Ich habe das Gefühl, er denkt über irgend etwas nach. Täuscht uns, um im nächsten Moment den Versuch des Aufstehens zu wagen. Ich gerate innerlich in Panik, weil ich weiß, daß ich die Situation nicht beherrsche. Wieso nimmt er seinen Fuß nicht hoch und warum spricht er nicht, wenn ich ihn was frage? Da sitzen wir beide sprachlos neben einander. Quälend lange, bis ich es nicht mehr aushalte. Ich will mit ihm zurück auf das Zimmer, so schnell wie möglich. Trotz des offensichtlich schlechten Zustands meines Vaters drängen sich Leute vor uns in den Aufzug. Wir warten bis ein leerer Aufzug kommt. Ich fahre Egon bis neben das Bett. Nun brauche ich die Schwester wieder. Im Schwesternzimmer sage ich ihr, das Vater sich über seinen Katheder beschwert hat. Sie erwidert daraufhin nur lakonisch, daß mein Vater inkontinent sei und es nicht merke, wenn er müsse. Angesprochen auf seine angebliche Aggressivität, sagt sie nur, das sei bei alten Leuten hier normal, das komme öfter vor.

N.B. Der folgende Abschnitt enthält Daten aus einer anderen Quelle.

Lemma add_edge_run a b d :
  add_edge a b d =
  let d' := setdefault b [] (setdefault a [] d) in
  match getitem a d' with
  | Some succ =>
      if mem b succ then (Raise ValueError, d')
      else (Return tt, setitem a (succ ++ [b]) d')
  | None => (Raise KeyError, d')
  end.
Proof.
  unfold add_edge. unfold_monad. simpl.
  destruct (getitem a _) as [succ|]; [|done]. by destruct (mem b succ).
Qed.

Lemma del_node_run n d :
  del_node n d =
  if contains n d then (Return tt, delitem n d) else (Raise ValueError, d).
Proof.
  unfold del_node. unfold_monad. unfold contains.
  destruct (getitem n d) eqn:Hn; simpl; by rewrite ?Hn.
Qed.

Lemma list_remove_None x l : x ∉ l → list_remove x l = None.
Proof.
  induction l as [|y l IH]; simpl; intros Hx; [done|].
  apply not_elem_of_cons in Hx as [Hxy Hx]. case_decide; [done|].
  by rewrite IH.
Qed.

Lemma del_edge_run a b d :
  del_edge a b d =
  match getitem a d with
  | Some succ =>
      match list_remove b succ with
      | Some succ' => (Return tt, setitem a succ' d)
      | None => (Raise ValueError, d)
      end
  | None => (Raise ValueError, d)
  end.
Proof.
  unfold del_edge. unfold_monad. unfold contains.
  destruct (getitem a d) as [succ|] eqn:Ha; simpl; [|done].
  destruct (mem b succ) eqn:Hb; simpl; rewrite ?Hb, ?Ha; simpl;
    rewrite ?Hb, ?Ha; simpl.
  - by destruct (list_remove b succ).
  - apply mem_false in Hb. by rewrite list_remove_None.
Qed.

Lemma adjacent_run a b d :
  adjacent a b d =
  if contains a d && contains b d
  then (Return (mem b (default [] (getitem a d))), d)
  else (Raise KeyError, d).
Proof.
  unfold adjacent. unfold_monad. unfold contains.
  destruct (getitem a d) as [sa|] eqn:Ha, (getitem b d) as [sb|] eqn:Hb;
    simpl; rewrite ?Ha; simpl; try done.
  by destruct (mem b sa).
Qed.

(** No method other than [add_edge] leaves a key in the dictionary that
    was not there before, except [add_node] for its own argument. *)
Lemma call_creates_no_node fuel (m : method node) d k :
  (∀ n1 n2, m ≠ AddEdge n1 n2) →
  contains k (call fuel m d).2 = true →
  contains k d = true ∨ m = AddNode k.
Proof.
  intros Hm. destruct (is_mutation m) eqn:Hmut.
  - destruct m; try done; simpl; unfold mbind, M_bind.
    + rewrite add_node_run. destruct (contains n d) eqn:Hn; simpl; auto.
      rewrite contains_setitem. case_bool_decide; subst; auto.
    + by destruct (Hm n1 n2).
    + rewrite del_node_run. destruct (contains n d) eqn:Hn; simpl; auto.
      rewrite contains_delitem. intros [_ ?]%andb_prop. auto.
    + rewrite del_edge_run. destruct (getitem n1 d) as [succ|] eqn:Hn1; auto.
      destruct (list_remove n2 succ); simpl; auto.
      rewrite contains_setitem. case_bool_decide; subst; auto.
      intros _. left. apply contains_true. eauto.
  - rewrite (pure_call fuel m Hmut d). auto.
Qed.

Wiederum schafft sie es allein, meinen Vater ins Bett zu setzen und zu legen. Er fällt erleichtert nach hinten und muß noch ein Stück hoch gezogen werden. Das ist schwer. Immerhin spricht er nun wieder. Redet über eine kleine Wohnung mit Küche, ein Zimmer vielleicht, scheint sich doch mit einer Veränderung anzufreunden. Bemerkt, dass es nun für mich nicht mehr so weit sei. Ich erkläre ihm den Fernseher, den er hier für sich allein hat. Zeige ihm den Nachtisch, der noch ungeöffnet da steht. Es sieht so aus, als nähme er das alles erst jetzt zur Kenntnis. Nachdem wir die Wäsche kontrolliert haben, es ist Schmutzwäsche darunter, und seine sonstige persönliche Habe auch da ist, scheint erst mal wieder alles im Lot. (Die Bilder wurden nicht geschnitten, die Fingernägel wenigstens.) Die Schmutzwäsche nehmen wir mit, hier wird er nun wieder auch was brauchen. Vielleicht sollte ich in der Woche mal hinfahren, sonst wird es knapp. Mir wird allmählich klar, dass durch die Verlegung ich der einzige Anker bin, den Egon in einer ihm fremden Welt noch hat. Nachdem ich die Position des Kopfteils für ihn eingerichtet habe, legt er sich nach der Verabschiedung auf die Seite. Den Fernseher habe ich eingestellt, vielleicht schaut er ein bißchen. Er ist zu schwach für längere Gespräche.
Wie immer ist an den Wochenenden kein Arzt zu sprechen. Ich kenne den Namen der Ärztin hier, aber was nutzt das, sie hat keinen Dienst.